Si en el "Matrimonio Arnolfini" Van Eyck sobreimpone a la imagen su firma para transformar el doble retrato en un documento matrimonial, aquí David hace grabar su nombre en un objeto del cuadro para sugerirnos que él ya estaba con Marat antes de morir, que ambos formaban parte del movimiento político de la libertad, el que acaba de matar a Luis XVI, el que se enfrentaba todavía contra la monarquía absoluta del Antiguo Régimen y contra su principal instrumento dominador: La iglesia católica. Oponerse a ésta era oponerse al barroco y a sus mártires cristianos, y para eso había que crear nuevos mártires. Frente a los mártires viejos de las iglesias barrocas había que poner a los mártires de la revolución. Frente al efectismo barroco, la fuerza de la razón ilustrada, un arte conciso y claro, una pintura de dibujo preciso y colorido escaso y frío, alejado de la tentación sensiblera y teatral del barroco.
Sin embargo, a pesar de presupuestos tan explícitos, David no podía romper con el pasado totalmente. Hay que inspirarse en él, porque no venimos de la nada. Por eso el autor no duda en rendir homenaje al Caravaggio, en el que busca el brazo muerto, que encuentra en el del protagonista del "Entierro de Cristo", y también esa luz tenebrista que llena de penumbra el fondo por donde parece escaparse la vida del héroe. Su arte necesita del pasado para hablar del sacrificio, porque también es un arte propagandístico, un arte que no ha de temer ocultarnos que el muerto era el principal responsable de las listas de guillotinados, que su casa era más rica y que su cuerpo era más viejo. Su arte nos miente al decir que el muerto era pobre y generoso o inocente, pero no tenía otra opción si quería que ascendiese a los altares y movernos a la compasión y a la nostalgia del mártir.

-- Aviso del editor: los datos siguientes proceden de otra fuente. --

(** The window is not protected against a change of length: a wrapped buffer
    reopened with a larger length yields a zero byte that was never written and
    its bytes out of order. *)
Theorem ring_buffer_grow_leaks :
  exists rb rb', open (Ok []) 2 = Ok rb /\
    let rb1 := foldl write_data rb [[1]; [2]; [3]]%Z in
    window rb1 = [2; 3]%Z /\
    open (Ok (mmap rb1)) 4 = Ok rb' /\ window rb' = [3; 2; 0]%Z.
Proof.
  exists {| mmap := to_le_bytes 8 MAGIC ++ replicate 10 0%Z |},
    {| mmap := to_le_bytes 8 MAGIC ++ to_le_bytes 8 3 ++ [3; 2; 0; 0]%Z |}.
  cbv zeta. split_and!; vm_compute; reflexivity.
Qed.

La ceremonia de la canonización de Marat no se hizo esperar. Tan sólo tres meses después, David presentó su obra a la Convención y ésta lo instaló en su nuevo templo revolucionario: El Museo del Louvre... Lo que tal vez no sabía el pintor es que los mártires nuevos tienen menos duración que los antiguos. Marat salió pronto del museo para volver a manos del pintor y luego, derrotados Napoleón y la revolución, en 1814, ambos tuvieron que emigrar a Bruselas. Allí se ha quedado el Marat. En política, el martirio es una efímera flor.